Al: I enjoy the breadth, flexibility, and opportunities to learn. As a Director of Investments, I co-lead the portfolio management and implementation efforts at Helmsley. This means I work with managers across the spectrum of asset classes/strategies and, within any particular segment of the portfolio, can choose where to get involved (portfolio strategy and construction, sourcing of new managers, monitoring of existing ones, etc.). This breadth and flexibility lead to constant learning, and I enjoy knowing that I work in an environment where I can apply my/our team’s learnings to help push the portfolio in a better direction. While our portfolio has achieved its objectives over the long-term and has had strong momentum over the last few years, I know we have to be nimble, flexible, and ever more diligent for us to continue to perform as we approach the later stages of this market and business cycle.
Dorothy: What advice would you give to an organisation looking to invest in alternative strategies (hedge funds, private equity, venture capital, etc)?
Al: First, invest time up front to talk to others about their experiences building these portfolios and try to learn from their successes obviously, but also their mistakes. Second, spend time assessing the skill-sets, relationships, and strengths/weaknesses of your team so you understand what you have on hand and what your staffing needs may be. Then design a program that: 1) has clear objectives, 2) leverages your team’s skill-sets/edge so you can achieve those objectives, and 3) has enough flexibility in the implementation process that allows you to evolve your positioning and not be pressured to “fill buckets” when particular strategies are facing unfavorable market conditions. These were some of our team’s learnings as we built out our investment program over the last ten years.
Dorothy: What are you glad to have accomplished?
Al: Bringing my two kids to this world. Having grown up in California, I would not never have guessed that I would end up marrying a New Yorker, but life is unpredictable as we know. Together with my wife, we gave birth to and are blessed to have two wonderful kids. While they can be so tiring on the weekends and do fight like cats and dogs, my sons are both healthy, happy, and kind-hearted and bring so much joy to our family.
Dorothy: What have you seen recently on LinkedIn or Twitter that stood out?

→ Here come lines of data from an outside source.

Lemma foldr_insert_sorted (l : list A) :
  StronglySorted (fun x y => le x y = true) (foldr insert [] l).
Proof. induction l as [|a l IH]; [constructor|]. cbn. by apply insert_sorted. Qed.

(** The result depends on the elements only, as long as no two of them
    compare equal. *)
Lemma foldr_insert_unique (l1 l2 : list A) :
  l1 ≡ₚ l2 ->
  (forall x y, x ∈ l1 -> y ∈ l1 -> le x y = true -> le y x = true -> x = y) ->
  foldr insert [] l1 = foldr insert [] l2.
Proof.
  intros Hperm Hanti.
  apply (StronglySorted_unique_strong (fun x y => le x y = true));
    [|apply foldr_insert_sorted..|by rewrite !foldr_insert_permutation].
  intros x1 x2 Hx1 Hx2. rewrite foldr_insert_permutation in Hx1, Hx2.
  rewrite <- Hperm in Hx2. by apply Hanti.
Qed.

End Insertion.

Lemma sort_values_unique `{PyRuntime} (rows1 rows2 : list reading) :
  rows1 ≡ₚ rows2 ->
  NoDup ((fun r => instant (r_timestamp r)) <$> rows1) ->
  sort_values rows1 = sort_values rows2.
Proof.
  intros Hperm Hdistinct.
  apply chronological_unique; [| |apply sort_values_chronological..].
  - by rewrite !sort_values_permutation.
  - by rewrite sort_values_permutation.
Qed.

Lemma String_leb_trans (x y z : string) :
  String.leb x y = true -> String.leb y z = true -> String.leb x z = true.
Proof.
  unfold String.leb.
  destruct (String.compare x y) eqn:Hxy; [| |done]; intros _.
  - by apply String.compare_eq_iff in Hxy as ->.
  - destruct (String.compare y z) eqn:Hyz; [| |done]; intros _.
    + apply String.compare_eq_iff in Hyz as <-. by rewrite Hxy.
    + apply OrderedTypeEx.String_as_OT.cmp_lt in Hxy, Hyz.
      pose proof (OrderedTypeEx.String_as_OT.lt_trans _ _ _ Hxy Hyz) as Hxz.
      apply OrderedTypeEx.String_as_OT.cmp_lt in Hxz.
      unfold OrderedTypeEx.String_as_OT.cmp in Hxz. by rewrite Hxz.
Qed.
Lemma reachable_poll_shapes_witness :
  sample_reachable sample_finished
  ∧ get_task_result sample_str "task-0" sample_finished
    = (Return sample_failed_response, sample_finished)
  ∧ code sample_failed_response = 200%Z
  ∧ (sample_failed_response = pending_response
     ∨ sample_failed_response = processing_response
     ∨ ∃ t, sample_failed_response = failed_response t).
Proof.
  split; [apply sample_finished_reachable|].
  split; [reflexivity|]. split; [reflexivity|].
  apply (reachable_poll_shapes sample_transform sample_uuid sample_str
           sample_finished "task-0" sample_failed_response sample_finished);
    [apply sample_finished_reachable|reflexivity..].
Defined.

Lemma sample_translated_reachable : sample_reachable sample_translated.
Proof.
  apply rtc_once.
  by eapply (step_sync_en_to_zh _ _ _ (text_request "hello")).
Defined.

Lemma text_service_calls_ok_witness :
  sample_reachable sample_translated
  ∧ calls sample_translated = [(TranslateEnToZh, PStr "hello")]
  ∧ Forall call_ok (calls sample_translated).
Proof.
  split; [apply sample_translated_reachable|]. split; [reflexivity|].
  apply (text_service_calls_ok sample_transform sample_uuid sample_str
           sample_translated sample_translated_reachable).
Defined.

Lemma submit_then_poll_pending_witness :
  Inj (=) (=) sample_uuid
  ∧ sample_reachable sample_submitted
  ∧ redis_up sample_submitted = true
  ∧ ("summarize", task_summarize_async) ∈ known_task_types
  ∧ truthy (text_of {[ "text" := PStr "long text" ]}) = true
  ∧ ∃ r st', create_async_task sample_uuid "summarize" (text_request "long text")
               sample_submitted = (Return r, st')
      ∧ field "task_id" r = Some (PStr (sample_uuid (next_uuid sample_submitted)))
      ∧ (∀ m, m ∈ queue sample_submitted ++ running sample_submitted →
           msg_id m ≠ sample_uuid (next_uuid sample_submitted))
      ∧ backend sample_submitted !! sample_uuid (next_uuid sample_submitted) = None
      ∧ get_task_result sample_str (sample_uuid (next_uuid sample_submitted)) st'
        = (Return pending_response, st').
Proof.
  split; [apply sample_uuid_inj|]. split; [apply sample_submitted_reachable|].
  split; [reflexivity|]. split; [apply summarize_known|]. split; [reflexivity|].
  apply (submit_then_poll_pending sample_transform sample_uuid sample_str
           sample_uuid_inj "summarize" task_summarize_async
           (text_request "long text") {[ "text" := PStr "long text" ]}
           sample_submitted);
    [apply sample_submitted_reachable|reflexivity|apply summarize_known
    |reflexivity..].
Defined.

Lemma in_flight_tasks_witness :
  Inj (=) (=) sample_uuid
  ∧ sample_reachable sample_processing
  ∧ redis_up sample_processing = true
  ∧ running sample_processing = [sample_message]
  ∧ NoDup (msg_id <$> (queue sample_processing ++ running sample_processing))
  ∧ (∀ m, m ∈ queue sample_processing →
       get_task_result sample_str (msg_id m) sample_processing
       = (Return pending_response, sample_processing))
  ∧ (∀ m, m ∈ running sample_processing →
       get_task_result sample_str (msg_id m) sample_processing
       = (Return processing_response, sample_processing)).
Proof.
  split; [apply sample_uuid_inj|]. split; [apply sample_processing_reachable|].
  split; [reflexivity|]. split; [reflexivity|].
  apply (in_flight_tasks sample_transform sample_uuid sample_str
           sample_uuid_inj sample_processing sample_processing_reachable).
  reflexivity.
Defined.

Lemma tasks_can_be_drained_witness :
  Inj (=) (=) sample_uuid
  ∧ sample_reachable sample_submitted
  ∧ redis_up sample_submitted = true
  ∧ queue sample_submitted = [sample_message]
  ∧ ∃ st', rtc sample_step sample_submitted st'
      ∧ queue st' = [] ∧ running st' = []
      ∧ ∀ m, m ∈ queue sample_submitted ++ running sample_submitted →
          observes sample_str st' (msg_id m) "failed".
Proof.
  split; [apply sample_uuid_inj|]. split; [apply sample_submitted_reachable|].
  split; [reflexivity|]. split; [reflexivity|].
  apply (tasks_can_be_drained sample_transform sample_uuid sample_str
           sample_uuid_inj sample_submitted sample_submitted_reachable).
  reflexivity.
Defined.

Lemma sample_other_id m :
  m ∈ queue sample_processing ++ running sample_processing →
  msg_id m ≠ "task-9".
Proof.
  change (queue sample_processing ++ running sample_processing)
    with [sample_message].
  intros ->%list_elem_of_singleton. discriminate.
Defined.

Lemma poll_unchanged_by_other_steps_witness :
  sample_step sample_processing sample_finished
  ∧ redis_up sample_finished = redis_up sample_processing
  ∧ (∀ m, m ∈ queue sample_processing ++ running sample_processing →
       msg_id m ≠ "task-9")
  ∧ fst (get_task_result sample_str "task-9" sample_finished)
    = fst (get_task_result sample_str "task-9" sample_processing).
Proof.
  split; [apply sample_finished_step|]. split; [reflexivity|].
  split; [apply sample_other_id|].
  apply (poll_unchanged_by_other_steps sample_transform sample_uuid sample_str
           sample_processing sample_finished "task-9" sample_finished_step);
    [reflexivity|apply sample_other_id].
Defined.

Al: I recently saw a presentation from a Millennial and Gen Z market researcher and consultant named Jason Dorsey at a conference I attended. First, I didn’t realise there was such a profession. Second, as someone who does from time to time poke fun and get frustrated at millennials, I was surprised to see that based on his range of birth years (1977-1995) I am a millennial! Jason went on to explain that:
1) birth years are general guidelines, and where you were born and how you were raised are better determinants of your generation, 2) “cuspers” (those born within 3-5 years of a generation’s beginning/ending) have the advantage of usually being empathetic to both generations, 3) millennials are now the largest and most diverse generation in the US workforce, and 4) we are seeing a divergence within millennials where the generation is splitting into two sub-generations (the “Mega-llennials” and the “Me-llennials”, with diverging levels of real world traction and belief systems). His presentation was entertaining and was a nice break from a full day of sessions on China, geopolitics, and late-cycle investing. I’m sure you’ll find him on LinkedIn and Twitter.
Dorothy: I’ll look out for him! It’s been a real pleasure speaking with you, Al.

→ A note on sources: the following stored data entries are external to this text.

Lemma Content_eq_true (a b : Content) : Content_eq a b = true → a = b.
Proof.
  destruct a as [[t m]|[c m s]], b as [[t' m']|[c' m' s']]; simpl;
    try discriminate; intros E;
    repeat match goal with
           | E : _ && _ = true |- _ => apply andb_true_iff in E as [? E]
           | E : String.eqb _ _ = true |- _ => apply String.eqb_eq in E
           end; subst; try reflexivity.
  destruct s, s'; simpl in E; try discriminate; [reflexivity|].
  apply String.eqb_eq in E. subst. reflexivity.
Qed.

Lemma Content_eq_refl (a : Content) : Content_eq a a = true.
Proof.
  destruct a as [[t m]|[c m s]]; simpl; rewrite ?String.eqb_refl;
    [reflexivity|].
  destruct s; simpl; rewrite ?String.eqb_refl; reflexivity.
Qed.

Lemma list_eq_true {A} (eq : A → A → bool) (l k : list A) :
  (∀ a b, eq a b = true → a = b) → list_eq eq l k = true → l = k.
Proof.
  intros Heq. revert k. induction l as [|a l IH]; intros [|b k] E;
    try discriminate; [reflexivity|].
  simpl in E. apply andb_true_iff in E as [Eab Elk].
  f_equal; auto.
Qed.

Lemma list_eq_refl {A} (eq : A → A → bool) (l : list A) :
  (∀ a, eq a a = true) → list_eq eq l l = true.
Proof.
  intros Heq. induction l as [|a l IH]; simpl; [reflexivity|].
  rewrite Heq, IH. reflexivity.
Qed.

Lemma datetime_eq_refl (d : datetime) : datetime_eq d d = true.
Proof.
  unfold datetime_eq. destruct (utc_instant d); apply Z.eqb_refl.
Qed.

(** Aware datetimes in different zones that denote one instant are
    equal; a naive datetime equals no aware one. *)
Example datetime_eq_across_zones :
  datetime_eq {| wall := 3600; tzinfo := Some {| utcoffset := 3600 |} |}
              {| wall := 0; tzinfo := Some utc |} = true
  ∧ datetime_eq {| wall := 0; tzinfo := None |}
                {| wall := 0; tzinfo := Some utc |} = false.
Proof. split; reflexivity. Qed.

Lemma Value_eq_refl (v : Value) : Value_eq v v = true.
Proof.
  destruct v; simpl.
  - apply bool_decide_eq_true_2. reflexivity.
  - apply datetime_eq_refl.
  - apply String.eqb_refl.
  - apply list_eq_refl, Content_eq_refl.
  - apply Mapping_eq_refl.
  - reflexivity.
Qed.

Lemma attribute_names_NoDup (x : Instance) : NoDup (fst <$> attributes x).
Proof.
  destruct x as [[]|[]|[]]; simpl;
    repeat (apply NoDup_cons; split;
            [rewrite ?elem_of_cons, elem_of_nil; intuition discriminate|]);
    apply NoDup_nil_2.
Qed.

Lemma getattr_reify (i : positive) (x : Instance) (f : string) (u : Value) :
  getattr (reify i x) f = Returns u → (f, u) ∈ attributes x.
Proof.
  unfold getattr, reify. simpl.
  destruct (list_to_map (attributes x) !! f) as [w|] eqn:E; [|discriminate].
  intros [= <-]. apply elem_of_list_to_map_2 in E. exact E.
Qed.

Lemma differing_value_list_eq (lx ly : list (string * Value))
    (f : string) (u v : Value) :
  fst <$> lx = fst <$> ly → NoDup (fst <$> lx) →
  (f, u) ∈ lx → (f, v) ∈ ly → Value_eq u v = false →
  list_eq Value_eq (snd <$> lx) (snd <$> ly) = false.
Proof.
  revert ly. induction lx as [|[k a] lx IH]; intros [|[k' b] ly];
    rewrite ?fmap_cons, ?fmap_nil; cbn [fst snd list_eq];
    intros Hk Hnd Hu Hv Huv; try discriminate.
  - apply elem_of_nil in Hu. contradiction.
  - injection Hk as <- Hk. apply NoDup_cons in Hnd as [Hfresh Hnd].
    assert (∀ (l : list (string * Value)) (w : Value),
               (k, w) ∈ l → fst <$> l = fst <$> lx → False) as Hno.
    { intros l w Hin El. apply Hfresh. rewrite <- El.
      apply (list_elem_of_fmap_2 fst) in Hin. exact Hin. }
    apply elem_of_cons in Hu as [Eu|Hu];
      apply elem_of_cons in Hv as [Ev|Hv];
      try (inversion Eu; subst; clear Eu);
      try (inversion Ev; subst; clear Ev).
    + rewrite Huv. reflexivity.
    + exfalso. eapply Hno; [exact Hv|congruence].
    + exfalso. eapply (Hno lx); [exact Hu|reflexivity].
    + rewrite (IH ly Hk Hnd Hu Hv Huv). apply andb_false_r.
Qed.

Lemma elem_getattr_reify (i : positive) (x : Instance) (f : string)
    (u : Value) :
  (f, u) ∈ attributes x → getattr (reify i x) f = Returns u.
Proof.
  intros Hin. unfold getattr, reify. simpl.
  rewrite (elem_of_list_to_map_1 _ _ _ (attribute_names_NoDup x) Hin).
  reflexivity.
Qed.

Lemma agreeing_value_list_eq (lx ly : list (string * Value)) :
  fst <$> lx = fst <$> ly →
  (∀ f u v, (f, u) ∈ lx → (f, v) ∈ ly → Value_eq u v = true) →
  list_eq Value_eq (snd <$> lx) (snd <$> ly) = true.
Proof.
  revert ly. induction lx as [|[k a] lx IH]; intros [|[k' b] ly];
    rewrite ?fmap_cons, ?fmap_nil; cbn [fst snd list_eq];
    intros Hk Hall; try discriminate; [reflexivity|].
  injection Hk as <- Hk. apply andb_true_iff. split.
  - apply (Hall k); left.
  - apply IH; [exact Hk|]. intros f u v Hu Hv.
    apply (Hall f); right; assumption.
Qed.

Lemma dataclass_eq_reify (i j : positive) (x y : Instance) :
  class_of x = class_of y →
  dataclass_eq (reify i x) (reify j y)
  = Returns (list_eq Value_eq (snd <$> attributes x) (snd <$> attributes y)).
Proof.
  intros Hc. unfold dataclass_eq. rewrite !astuple_reify. simpl.
  rewrite bool_decide_eq_true_2 by exact Hc. reflexivity.
Qed.

(** C7, as the specification states it, fails: two instances built from
    the same field values are equal, but neither has a hash, so they do
    not have equal hashes. *)
Lemma equal_instances_have_no_hash :
  dataclass_eq (reify 1 hello) (reify 3 hello) = Returns true
  ∧ ¬ (∃ z, dataclass_hash (reify 1 hello) = Returns z
            ∧ dataclass_hash (reify 3 hello) = Returns z).
Proof.
  split; [reflexivity|]. intros (z & E & _). discriminate E.
Qed.

(** C7, amended. With the generated [__eq__] modelled from the
    specification: equality looks at the class and the field values
    only.  Two objects of a store that are instances of one class are
    equal exactly when each field of the one equals the same field of the
    other, whatever their addresses; in particular objects built from
    the same field values are equal, and objects that differ in the value
    of a field are unequal; objects of different classes are unequal.
    Instances have no hash: hashing one is a fault. *)
Theorem dataclass_equality_is_structural
    (h : gmap positive Instance) (i j : positive) (x y : Instance) :
  h !! i = Some x → h !! j = Some y →
  (class_of x = class_of y →
   (dataclass_eq (reify i x) (reify j y) = Returns true
    ↔ ∀ f u v, getattr (reify i x) f = Returns u →
               getattr (reify j y) f = Returns v →
               Value_eq u v = true))
  ∧ (x = y → dataclass_eq (reify i x) (reify j y) = Returns true)
  ∧ (class_of x = class_of y →
     ∀ f u v, getattr (reify i x) f = Returns u →
              getattr (reify j y) f = Returns v →
              Value_eq u v = false →
              dataclass_eq (reify i x) (reify j y) = Returns false)
  ∧ (class_of x ≠ class_of y →
     dataclass_eq (reify i x) (reify j y) = Returns false)
  ∧ dataclass_hash (reify i x) = Raised UnhashableType
  ∧ dataclass_hash (reify j y) = Raised UnhashableType.
Proof.
  intros Hi Hj.
  assert (class_of x = class_of y →
          ∀ f u v, getattr (reify i x) f = Returns u →
                   getattr (reify j y) f = Returns v →
                   Value_eq u v = false →
                   dataclass_eq (reify i x) (reify j y) = Returns false)
    as Hdiffer.
  { intros Hc f u v Hu Hv Huv. rewrite (dataclass_eq_reify i j x y Hc).
    f_equal. apply (differing_value_list_eq _ _ f u v).
    - rewrite <- !field_names_attributes. congruence.
    - apply attribute_names_NoDup.
    - eapply getattr_reify; exact Hu.
    - eapply getattr_reify; exact Hv.
    - exact Huv. }
  split; [|split; [|split; [|split; [|split]]]].
  - intros Hc. split.
    + intros E f u v Hu Hv. destruct (Value_eq u v) eqn:Huv; [reflexivity|].
      rewrite (Hdiffer Hc f u v Hu Hv Huv) in E. discriminate E.
    + intros Hall. rewrite (dataclass_eq_reify i j x y Hc). f_equal.
      apply agreeing_value_list_eq.
      * rewrite <- !field_names_attributes. congruence.
      * intros f u v Hu Hv.
        apply (Hall f); apply elem_getattr_reify; assumption.
  - intros <-. rewrite (dataclass_eq_reify i j x x eq_refl).
    rewrite (list_eq_refl _ _ Value_eq_refl). reflexivity.
  - exact Hdiffer.
  - intros Hc. unfold dataclass_eq. simpl.
    rewrite bool_decide_eq_false_2 by exact Hc. f_equal.
    apply bool_decide_eq_false_2. intros ->. apply Hc. congruence.
  - reflexivity.
  - reflexivity.
Qed.

(** Two addresses holding the text "Hello" are equal; "Hello" and
    "Goodbye" differ in the field [text] and are unequal. *)
Lemma greetings_equality :
  dataclass_eq (reify 1 hello) (reify 3 hello) = Returns true
  ∧ dataclass_eq (reify 1 hello) (reify 2 goodbye) = Returns false.
Proof.
  split.
  - apply (dataclass_equality_is_structural greetings 1 3 hello hello);
      reflexivity.
  - apply (dataclass_equality_is_structural greetings 1 2 hello goodbye)
      with (f := "text") (u := VStr "Hello") (v := VStr "Goodbye");
      reflexivity.
Defined.

(** * Further properties *)

(** ** Message factories *)

(** X1. A [produce] call reads the clock exactly when the timestamp is
    left out: a supplied timestamp, naive or in any zone, is stored as
    given and the world is left as it was; without one the clock is read
    once. *)
Theorem produce_reads_clock_only_by_default
    (c : ProduceCall) (timestamp : datetime) (w : World) :
  (∃ m, produce c (present timestamp) w = (Returns m, w)
        ∧ Message_timestamp m = timestamp)
  ∧ (∃ m, produce c absent w = (Returns m, tick w)).
Proof.
  split; destruct c; eexists; try split; reflexivity.
Qed.

(** X2. The three optional fields reflect the argument exactly: the
    field of the instance is the absence marker if and only if the
    argument was, so an empty sequence, an empty mapping or an empty
    string is kept as a present value. *)
Theorem produce_reflects_absence :
  (∀ content timestamp w, ∃ m w',
      AssistantMessage.produce content timestamp w = (Returns m, w')
      ∧ is_absent (AssistantMessage.content m) = is_absent content)
  ∧ (∀ content cache_control timestamp w, ∃ m w',
      SupervisorMessage.produce content cache_control timestamp w
      = (Returns m, w')
      ∧ is_absent (SupervisorMessage.cache_control m)
        = is_absent cache_control)
  ∧ (∀ invocation_id content error timestamp w, ∃ m w',
      ResultMessage.produce invocation_id content error timestamp w
      = (Returns m, w')
      ∧ ResultMessage.error m = error).
Proof.
  repeat split; intros; destruct timestamp;
    try destruct content; try destruct cache_control;
    do 2 eexists; (split; reflexivity).
Qed.

(** X3. Passing the fields of a message that [produce] returned back to
    [produce] returns the very same message, and does not read the
    clock. *)
Theorem produce_again_returns_same
    (c : ProduceCall) (timestamp : Absential datetime) (w w' : World)
    (m : Message) :
  produce c timestamp w = (Returns m, w') →
  ∀ w2, produce (call_of m) (present (Message_timestamp m)) w2
        = (Returns m, w2).
Proof.
  intros P w2.
  destruct c, timestamp; simpl in P; injection P as <- _;
    try destruct content; try destruct cache_control; reflexivity.
Qed.

Lemma produce_again_failed_call :
  ∃ m, produce failed_call absent noon = (Returns m, tick noon)
       ∧ produce (call_of m) (present (Message_timestamp m)) noon
         = (Returns m, noon).
Proof.
  eexists. split; [reflexivity|].
  apply (produce_again_returns_same failed_call absent noon (tick noon)).
  reflexivity.
Defined.

(** X4. Among the messages the factories return, the role and the class
    determine each other: two of them have the same role exactly when
    they are instances of the same class, and the class is the message
    class of the role. *)
Theorem produce_role_matches_class
    (c1 c2 : ProduceCall) (t1 t2 : Absential datetime) (w1 w2 w1' w2' : World)
    (m1 m2 : Message) :
  produce c1 t1 w1 = (Returns m1, w1') →
  produce c2 t2 w2 = (Returns m2, w2') →
  class_of (AMessage m1) = message_class (Message_role m1)
  ∧ (Message_role m1 = Message_role m2
     ↔ class_of (AMessage m1) = class_of (AMessage m2)).
Proof.
  intros P1 P2.
  destruct c1, t1; simpl in P1; injection P1 as <- _;
    destruct c2, t2; simpl in P2; injection P2 as <- _;
    simpl; (split; [reflexivity | split; congruence]).
Qed.

Lemma produce_role_matches_class_failed_call :
  ∃ m1 m2,
    produce failed_call absent noon = (Returns m1, tick noon)
    ∧ produce (UserMessage_produce (PyList [])) absent (tick noon)
      = (Returns m2, tick (tick noon))
    ∧ class_of (AMessage m1) = message_class (Message_role m1)
    ∧ (Message_role m1 = Message_role m2
       ↔ class_of (AMessage m1) = class_of (AMessage m2)).
Proof.
  do 2 eexists. split; [reflexivity|]. split; [reflexivity|].
  apply (produce_role_matches_class
           failed_call (UserMessage_produce (PyList [])) absent absent
           noon (tick noon) (tick noon) (tick (tick noon)));
    reflexivity.
Defined.

(** ** Constructors *)

(** X5. No field of a message class has a default: constructing any of
    the six succeeds exactly when every field is given. *)
Theorem message_init_requires_every_field :
  (∀ r t c, is_raised (UserMessage.init r t c) = false
            ↔ is_Some r ∧ is_Some t ∧ is_Some c)
  ∧ (∀ r t c, is_raised (AssistantMessage.init r t c) = false
              ↔ is_Some r ∧ is_Some t ∧ is_Some c)
  ∧ (∀ r t c cc, is_raised (SupervisorMessage.init r t c cc) = false
                 ↔ is_Some r ∧ is_Some t ∧ is_Some c ∧ is_Some cc)
  ∧ (∀ r t c d, is_raised (DocumentMessage.init r t c d) = false
                ↔ is_Some r ∧ is_Some t ∧ is_Some c ∧ is_Some d)
  ∧ (∀ r t i n a, is_raised (InvocationMessage.init r t i n a) = false
                  ↔ is_Some r ∧ is_Some t ∧ is_Some i ∧ is_Some n
                    ∧ is_Some a)
  ∧ (∀ r t i c e, is_raised (ResultMessage.init r t i c e) = false
                  ↔ is_Some r ∧ is_Some t ∧ is_Some i ∧ is_Some c
                    ∧ is_Some e).
Proof.
  split; [|split; [|split; [|split; [|split]]]]; intros;
    repeat match goal with
           | x : option _ |- _ => destruct x
           end;
    simpl;
    (split;
     [ intros E; try discriminate E; repeat split; eauto
     | intros H; try reflexivity;
       repeat match goal with
              | H : _ ∧ _ |- _ => destruct H
              | H : is_Some None |- _ => destruct H; discriminate
              end ]).
Qed.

Under the spotlight: Al Y. Kim
Al Y. Kim is Director of Investments at the Helmsley Charitable Trust. In this role, he is responsible for helping lead the development and implementation of the overall investment strategy for Helmsley. Prior to joining Helmsley, Al was a director in BlackRock’s client solutions business and prior to BlackRock, Al was a consultant at Wilshire Associates where he advised public and corporate pension plans on their asset allocation, investment structure, and manager selection issues.